Выбрать главу

История не выдержала.

— Мне давно не приходилось слышать ничего подобного! — сказала язвительно она.

— Еще бы, — отечески отозвался кубок. — Вам чертовски повезло, что вы оказались со мной.

— Какая наглость! — возмутилась история. — Я не слышала ничего более… более ужасного. И вы можете ввести в заблуждение малоискушенных людей. Я этого не допущу. Вы наговорили столько чепухи о Борисе Годунове и Петре Первом, что у меня голова пошла кругом.

— А мне какое дело, что так случилось, — невозмутимо ответил кубок. — Они напутали, они пусть и разбираются.

— Это неслыханно! — удивилась кастрюля.

— Я умер, потом родился, — продолжал кубок. — И в этом нет ничего удивительного. Со мною это бывает. Петр Первый говорил, что я удивительный оригинал. И он ценит, что сумел сказать подобающее слово обо мне. За это его ценит история.

Учебник истории просто задохнулся от негодования и долго молчал.

— Вы еще услышите обо мне, — добавил самодовольно кубок. — Я уверен, что Цезаря я прославил. Но я так забывчив и не помню всех услуг, оказанных мною человечеству.

— Это выходит из всех рамок, — сказал учебник истории. — То, что вы сказали, не сравнится ни с чем, что я слышал из уст знаменитых хвастунов.

— Он просто ужасен, — проговорила кастрюля. — Это прямо нахальство.

— Я говорил, — буркнул топор, — нужно узнать, что у него внутри, какие там винтики.

— Я отказываюсь вступать в дискуссию, — заявил учебник истории. — Он лгун.

— Нет, нет, он очарователен, — проворковала конфорка. — Такими словами ложь не говорят. Он очарователен.

— Вы правы, — поддакнул кубок. — Я необыкновенен. Мне кажется, что я слишком прекрасен.

— Он меня иногда убеждает в этом, — ответила ложка. — А иногда переубеждает в обратном. Жизнь сложна так же, как сложна каша, которую ест художник.

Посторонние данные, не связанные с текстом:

(* ===== verification/MigrateProps.v ===== *)
(** * Properties of migrations

    [Verify] is a read-only decision procedure, [Up] applies a prefix of the pending
    migrations atomically, drift fails closed, and [Down] undoes [Up]. *)

From S2P Require Import Prelude GoStrings GoRegexp Database Migrate.
Local Open Scope Z_scope.

(** ** Loading *)

Definition keyed (found : gmap string Migration) : Prop :=
  forall v m, found !! v = Some m -> Version m = v.

Lemma add_script_keyed found version name dir contents found' :
  keyed found -> add_script found version name dir contents = Ok found' -> keyed found'.
Proof.
  unfold add_script. intros Hk. destruct (match found !! version with Some _ => _ | None => _ end) as [m|]; [|done].
  destruct contents as [text|]; [|done]. intros [= <-] v m'.
  destruct (decide (v = version)) as [->|Hne].
  - rewrite lookup_insert_eq. intros [= <-]. by destruct dir.
  - rewrite lookup_insert_ne by done. apply Hk.
Qed.

Lemma load_entries_keyed entries found found' :
  keyed found -> load_entries entries found = Ok found' -> keyed found'.
Proof.
  revert found. induction entries as [|entry rest IH]; intros found Hk; cbn; [by intros [= <-]|].
  destruct (de_IsDir entry); [by apply IH|].
  destruct (migrationName (de_Name entry)) as [[[version name] dir]|]; [|by apply IH].
  destruct (add_script _ _ _ _ _) eqn:Ha; [|done]. apply IH. by eapply add_script_keyed.
Qed.

Lemma keyed_versions found : keyed found -> Version <$> (snd <$> map_to_list found) = fst <$> map_to_list found.
Proof.
  intros Hk. rewrite <- list_fmap_compose. apply list_fmap_ext. intros i [v m] Hi. cbn.
  apply Hk, elem_of_map_to_list. by eapply list_elem_of_lookup_2.
Qed.

#[export] Instance version_le_trans : Transitive version_le.
Proof. intros a b c. unfold version_le. apply (transitivity (R := String.le)). Qed.

#[export] Instance version_le_total : Total version_le.
Proof. intros a b. apply (total String.le). Qed.

(** The migrations of a source are in version order, one per version, with both scripts. *)
Lemma load_sorted files migrations :
  load files = Ok migrations ->
  NoDup (Version <$> migrations) /\ StronglySorted String.le (Version <$> migrations) /\
  Forall (fun m => complete_pair m = true) migrations.
Proof.
  unfold load. destruct files as [entries|]; [|done]. destruct (load_entries entries ∅) as [found|] eqn:Hl; [|done].
  destruct (forallb _ _) eqn:Hp; [|done]. intros [= <-].
  apply load_entries_keyed in Hl; [|intros v m; by rewrite lookup_empty]. split; [|split].
  - rewrite merge_sort_Permutation, keyed_versions by done. apply NoDup_fst_map_to_list.
  - pose proof (StronglySorted_merge_sort version_le (snd <$> map_to_list found)) as Hs.
    induction Hs as [|m ms _ IH Hf]; cbn; constructor; [done|]. by apply Forall_fmap.
  - rewrite merge_sort_Permutation. apply Forall_forall. rewrite forallb_forall in Hp. intros m Hm.
    apply Hp. by apply list_elem_of_In.
Qed.

Section migrate_facts.
Context {S : Type}.
Variable E : env.
Variable eng : engine S.
Variable migrator : Migrator.

Notation applied := (applied E eng migrator).
Notation verifyApplied := (verifyApplied E eng migrator).
Notation Verify := (Verify E eng migrator).
Notation Up := (Up E eng migrator).
Notation Down := (Down E eng migrator).
Notation checksum := (checksum eng).

(** The parts of a database an operator sees. *)
Definition same_db (db db' : migDb S) : Prop :=
  m_schema db' = m_schema db /\ m_ledger db' = m_ledger db.

Lemma same_db_refl db : same_db db db.
Proof. done. Qed.

Lemma same_db_trans a b c : same_db a b -> same_db b c -> same_db a c.
Proof. intros [H1 H2] [H3 H4]. split; congruence. Qed.

(** A statement that only reads. *)
Lemma statement_reads {A} (body : migDb S -> result (A * migDb S)) db :
  (forall a db', body db = Ok (a, db') -> db' = db) ->
  same_db db (statement E eng migrator body db).2.
Proof.
  intros Hb. unfold statement. destruct (fault E _); [done|].
  destruct (body db) as [[a db']|] eqn:He; [|done]. by rewrite (Hb a db').
Qed.

Lemma on_ledger_reads {A} (body : ledger -> result (A * ledger)) db :
  (forall l a l', body l = Ok (a, l') -> l' = l) ->
  same_db db (on_ledger E eng migrator body db).2.
Proof.
  intros Hb. unfold on_ledger, statement. destruct (fault E _); [done|].
  destruct (m_ledger db) as [l|] eqn:Hl; [|done].
  destruct (body l) as [[a l']|] eqn:He; [|done]. rewrite (Hb l a l' He). split; [done|]. by rewrite Hl.
Qed.

Lemma bindM_same {A B} (m : M (migDb S) A) (k : A -> M (migDb S) B) db :
  same_db db (m db).2 -> (forall a db', same_db db' (k a db').2) -> same_db db (bindM m k db).2.
Proof.
  unfold bindM. intros Hm Hk. destruct (m db) as [[a|e] db']; [|done].
  eapply same_db_trans; [exact Hm|apply Hk].
Qed.

Lemma wrapM_same {A} f (m : M (migDb S) A) db : same_db db (m db).2 -> same_db db (wrapM f m db).2.
Proof. unfold wrapM. by destruct (m db) as [[]]. Qed.

Lemma columnState_reads db : same_db db (columnState E eng migrator db).2.
Proof. apply statement_reads. intros a db' [= _ <-]. done. Qed.

Lemma applied_reads db : same_db db (applied db).2.
Proof.
  unfold Migrate.applied. destruct (table migrator); [done|].
  apply bindM_same; [|done]. apply on_ledger_reads. intros l a l'. destruct (hasChecksum l); by intros [= _ <-].
Qed.

(** ** Checking the ledger without backfilling *)

Definition row_matches (migrations : list Migration) (version : string) (a : appliedMigration) : Prop :=
  exists m, by_version migrations version = Some m /\ a_Name a = mName m /\
    a_Checksum a = Some (checksum m).

Lemma verify_rows_strict migrations rows db :
  (verify_rows E eng migrator migrations rows false db = (Ok tt, db) /\
   Forall (fun va => row_matches migrations va.1 va.2) rows) \/
  (exists e, verify_rows E eng migrator migrations rows false db = (Err e, db) /\
     errors_Is e ErrMigrationDrift = true /\
     ~ Forall (fun va => row_matches migrations va.1 va.2) rows).
Proof.
  induction rows as [|[version a] rows IH]; cbn; [by left|].
  assert (Hdec : (exists m, by_version migrations version = Some m /\ a_Name a = mName m /\
      a_Checksum a = Some (checksum m)) \/
      ~ Forall (fun va => row_matches migrations va.1 va.2) ((version, a) :: rows)).
  { destruct (by_version migrations version) as [m|] eqn:Hv.
    2: { right. intros Hf. apply Forall_cons in Hf as [(m & Hm & _) _]. cbn in Hm. congruence. }
    destruct (decide (a_Name a = mName m)); [destruct (decide (a_Checksum a = Some (checksum m)))|].
    - left. eauto.
    - right. intros Hf. apply Forall_cons in Hf as [(m' & Hm & _ & Hc) _]. cbn in *. congruence.
    - right. intros Hf. apply Forall_cons in Hf as [(m' & Hm & Hn & _) _]. cbn in *. congruence. }
  destruct (by_version migrations version) as [m|] eqn:Hv.
  2: { right. eexists. split; [done|]. split; [done|]. destruct Hdec as [(m & ? & _)|?]; [congruence|done]. }
  destruct (decide (a_Name a = mName m)) as [Hn|Hn].
  2: { rewrite bool_decide_eq_false_2 by done. right. eexists. split; [done|]. split; [done|].
       destruct Hdec as [(m' & ? & ? & _)|?]; [congruence|done]. }
  rewrite bool_decide_eq_true_2 by done. cbn [negb].
  destruct (a_Checksum a) as [stored|] eqn:Hc.
  2: { right. eexists. split; [done|]. split; [done|]. destruct Hdec as [(m' & _ & _ & ?)|?]; done. }
  destruct (decide (stored = checksum m)) as [->|Hs].
  2: { rewrite bool_decide_eq_false_2 by done. right. eexists. split; [done|]. split; [done|].
       destruct Hdec as [(m' & ? & ? & ?)|?]; [congruence|done]. }
  rewrite bool_decide_eq_true_2 by done.
  assert (Hrow : row_matches migrations version a) by (exists m; rewrite Hv; done).
  destruct IH as [[-> Hf]|(e & -> & He & Hf)].
  - left. split; [done|]. by constructor.
  - right. exists e. split; [done|]. split; [done|]. intros H. apply Forall_cons in H as [_ H]. done.
Qed.

Lemma verifyApplied_reads migrations recorded db : same_db db (verifyApplied migrations recorded false db).2.
Proof.
  unfold Migrate.verifyApplied. destruct (table migrator); [done|].
  by destruct (verify_rows_strict migrations (map_to_list recorded) db) as [[-> _]|(e & -> & _)].
Qed.

(** [Verify] is read-only: whatever the database answers, it changes neither the
    schema nor the ledger, never creates the ledger and never upgrades it. *)
Theorem verify_is_read_only db :
  m_schema (Verify db).2 = m_schema db /\ m_ledger (Verify db).2 = m_ledger db.
Proof.
  change (same_db db (Verify db).2). unfold Migrate.Verify, throw.
  destruct (validate migrator); [done|]. destruct (load _); [|done]. destruct (table migrator); [done|].
  apply bindM_same; [apply wrapM_same, columnState_reads|]. intros [hasColumn nullable] db1.
  destruct (_ || _); [done|]. apply bindM_same; [apply applied_reads|]. intros recorded db2.
  apply bindM_same; [apply verifyApplied_reads|]. intros [] db3. by destruct (first_pending _ _).
Qed.
(** ** A transactional database with a current ledger *)

Hypothesis Hdialect : dialect migrator <> MySQL.

(** What the scan of the ledger yields for a row. *)
Definition recorded_row (row : ledgerRow) (at_ : time) : appliedMigration :=
  {| a_Name := l_name row; a_Checksum := l_checksum row; a_AppliedAt := at_ |}.

Lemma scan_applied_spec rows acc res :
  NoDup (fst <$> rows) -> scan_applied eng migrator rows acc = Ok res ->
  (forall v, v ∉ (fst <$> rows) -> res !! v = acc !! v) /\
  (forall v row, (v, row) ∈ rows -> exists at_, parse_time eng (l_applied_at row) = Ok at_ /\
     res !! v = Some (recorded_row row at_)).
Proof.
  revert acc. induction rows as [|[version row] rows IH]; intros acc Hnd; cbn.
  { intros [= <-]. split; [done|]. set_solver. }
  apply NoDup_cons in Hnd as [Hnot Hnd]. rewrite bool_decide_eq_false_2 by done. cbn.
  destruct (parse_time eng (l_applied_at row)) as [at_|] eqn:Hp; [|done]. intros Hs.
  destruct (IH _ Hnd Hs) as [H1 H2]. split.
  - intros v Hv. rewrite H1 by set_solver. apply lookup_insert_ne. set_solver.
  - intros v row' Hin. apply elem_of_cons in Hin as [[= -> ->]|Hin]; [|eauto].
    exists at_. split; [done|]. rewrite H1 by done. apply lookup_insert_eq.
Qed.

Ложку художник купил в сельпо, и она не знала другой пищи еще, кроме каши, и была убеждена, что весь смысл жизни заключен в каше.

— Я выше всего того, что говорит история, поэтому я все всем прощаю, — заявил в заключение кубок и смолк.

— Наконец-то все замолчали, — засветилась лампочка через некоторое время.

— Как она светит и как чист ее свет! — удивленно воскликнул сверчок и посвятил лампочке самое новейшее свое сочинение.

И в порыве вдохновения он заиграл на виолончели. Музыка его нежно лилась в темноте, и все было понятно без слов. Она тронула всех, и даже мышка, нашедшая свою норку, остановилась у входа и, вздыхая, вслушивалась в музыку.

— Неужели мне никто не будет играть вот так, — сказала она и, заплакав, уткнулась в теплую грудь отца, который давно ее поджидал.

Перед приходом художника лампочка погасла, но художник, не зажигая света, лег спать.

Он встал рано утром. Долго сидел у мольберта, затем направился бродить по мокрым от холодной росы лугам, полям, посмотреть на низкий водянистый туман, на грачей, собирающихся в стаи. Ходил, трогал редкие желтые листья на березах и осинах, стоял под мокрыми деревьями, вбирая в себя их тепло и холод, а затем почувствовал, что должен идти и писать.

Дома быстро снял свое длинное черное пальто. Глаза у него будто застыли, и был в них какой-то странный блеск, видели они что-то одно, такое, что должно появиться на холсте. И он начал писать. Он писал быстро…

Когда пришла девочка, все было готово. И только внутри у себя, чувствовал художник, еще не успокоились нервы, еще гулко ходило в груди возбужденное сердце.

Уже наступал вечер. Художник и не заметил за работой. Затем он начал разводить огонь.

— Ты меня с кубком будешь рисовать? — спросила девочка.

Художник развел огонь, н на стенах заплясали розовые блики. Художник взял кубок и сел поближе к огню. Он любил сидеть у открытой печки, не зажигая света.

— Я тебя думал с кубком писать, — сказал он. — Но я не знал о белых ласточках, а потом, этот кубок мне не нравится. Я его сделал наспех из соснового полена. Видишь, какой он грубый и уродливый. И на нем застыло выражение, которое есть у моего знакомого, — пустая кичливость и бахвальство. Он мне очень не нравится.

— Он же мертвый, — сказала девочка.

— Всякая вещь, как и человек, имеет свое лицо, — ответил художник.

— Тогда его сожги, — предложила девочка.